The cockpit of the CR.32 had an adjustable seat and a parachute, the latter of which was stored within the squab. Although it was considered to be fully instrumented for the era, the RA.80-1 radio set was only an optional piece of equipment. Other equipment included a fire extinguisher, gun camera, and an oxygen system for the pilot; both an optical gunsight and survey camera could also be installed as optional item. The armament initially included a pair of 7.7 mm (.030 in) Breda-SAFAT machine guns (which was later replaced with a pair of 12.7 mm (.5 in) Breda-SAFAT guns), which were fitted on top of the engine cowling; each gun had an ammo capacity of 350 rounds. Later examples were also furnished with a pair of hard points, which could accommodate up to twelve 5lb bombs, a pair of 100lb bombs, or a single 200lb bomb.

The CR.32 was powered by a single water-cooled Fiat A.30 R.A. V12 engine. Designed in 1930, it was a 60° V 12, producing up to 447 kW (600 hp) at 2,600 rpm, reportedly inspired by the American Curtiss D-12. It drove a 2.82 meter (9 ft 4 in) two-blade metal propeller with pitch only adjustable on the ground, not in flight. The engine did not use the usual aviation gasoline, but instead ran on a mixture of petrol (55%), ethanol (23%) and benzol (22%). The main fuel tank, which was located between the engine and cockpit, carried 325 litres (85.9 US gal). There was another small 25 liter (6.6 US gal) auxiliary tank positioned in a streamlined fairing in the center of the upper wing.

==Operational history==
===Early operations===
The new biplane proved to be an instant success. After a brief period of testing, the first production orders for the CR.32 were received during March 1934. Within a short amount of time, the type soon equipped the 1°, 3° and 4° Stormi of the Regia Aeronautica. The CR.32 was commonly well liked by its crews, being very maneuverable and benefitting from a relatively strong fuselage structure.

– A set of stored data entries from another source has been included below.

(** A save that is overtaken never settles.  When [save] is called with
    unsaved changes while an earlier call is still waiting for its timer,
    the earlier timer is cleared, and the promise of the earlier call is
    neither resolved nor rejected, whatever happens afterwards. *)
Theorem overtaken_save_never_settles
    (page : option string) (text : string) (es1 es2 : list EditorSave.Event)
    (s : EditorSave.Editor) (t : Timer EditorSave.Callback) (immediate : bool)
    (how : EditorSave.Settlement) :
  s = EditorSave.run (EditorSave.new_editor page text) es1 ->
  EditorSave.timers s = [t] ->
  EditorSave.unsavedChanges s = true ->
  ~ In (EditorSave.callback_promise (callback t), how)
       (EditorSave.settled
          (EditorSave.run s (EditorSave.Save immediate :: es2))).
Proof.
  intros Hs Ht Hu.
  assert (EditorSave.well_formed s) as Hwf
    by (subst s; apply EditorSave_run_ok, EditorSave_new_ok).
  set (p := EditorSave.callback_promise (callback t)).
  assert (EditorSave.abandoned p (EditorSave.save immediate s)) as Hab.
  { pose proof (EditorSave_single_cleared s Hwf) as Hc.
    destruct Hwf as (HA & HB & HC & HD).
    assert (In p (EditorSave.timer_promises s)) as Hp
      by (unfold EditorSave.timer_promises; rewrite Ht; now left).
    destruct (HD p Hp) as [H1 H2].
    assert (p < EditorSave.nextPromise s)%nat as Hlt by (apply HC; auto).
    unfold EditorSave.save. simpl. rewrite Hu. simpl. rewrite Hc.
    unfold EditorSave.abandoned, EditorSave.timer_promises. simpl.
    split; [lia|]. split; [|now split]. intros [H|[]]. lia. }
  pose proof (EditorSave_run_abandoned p es2 _ Hab) as (_ & _ & _ & Hns).
  intros Hin. apply Hns. unfold EditorSave.settled_promises.
  change p with (fst (p, how)). now apply in_map.
Qed.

The Fiat biplanes were used for many aerobatic shows, in Italy and abroad. When foreign statesmen visited Rome, the 4° Stormo, Regia Aeronautica élite unit put on impressive displays with formations of five or ten aircraft. During 1936, air shows were organized above various other European capitals and major cities, and, during the following year, in South America. When the team returned, a brilliant display was put on in Berlin. Further overseas tours by Italian display teams, such as a South American expedition in 1938, were performed using the type. The CR.32's tight turning circle and excellent handling made the type ideal for aerobatic displays.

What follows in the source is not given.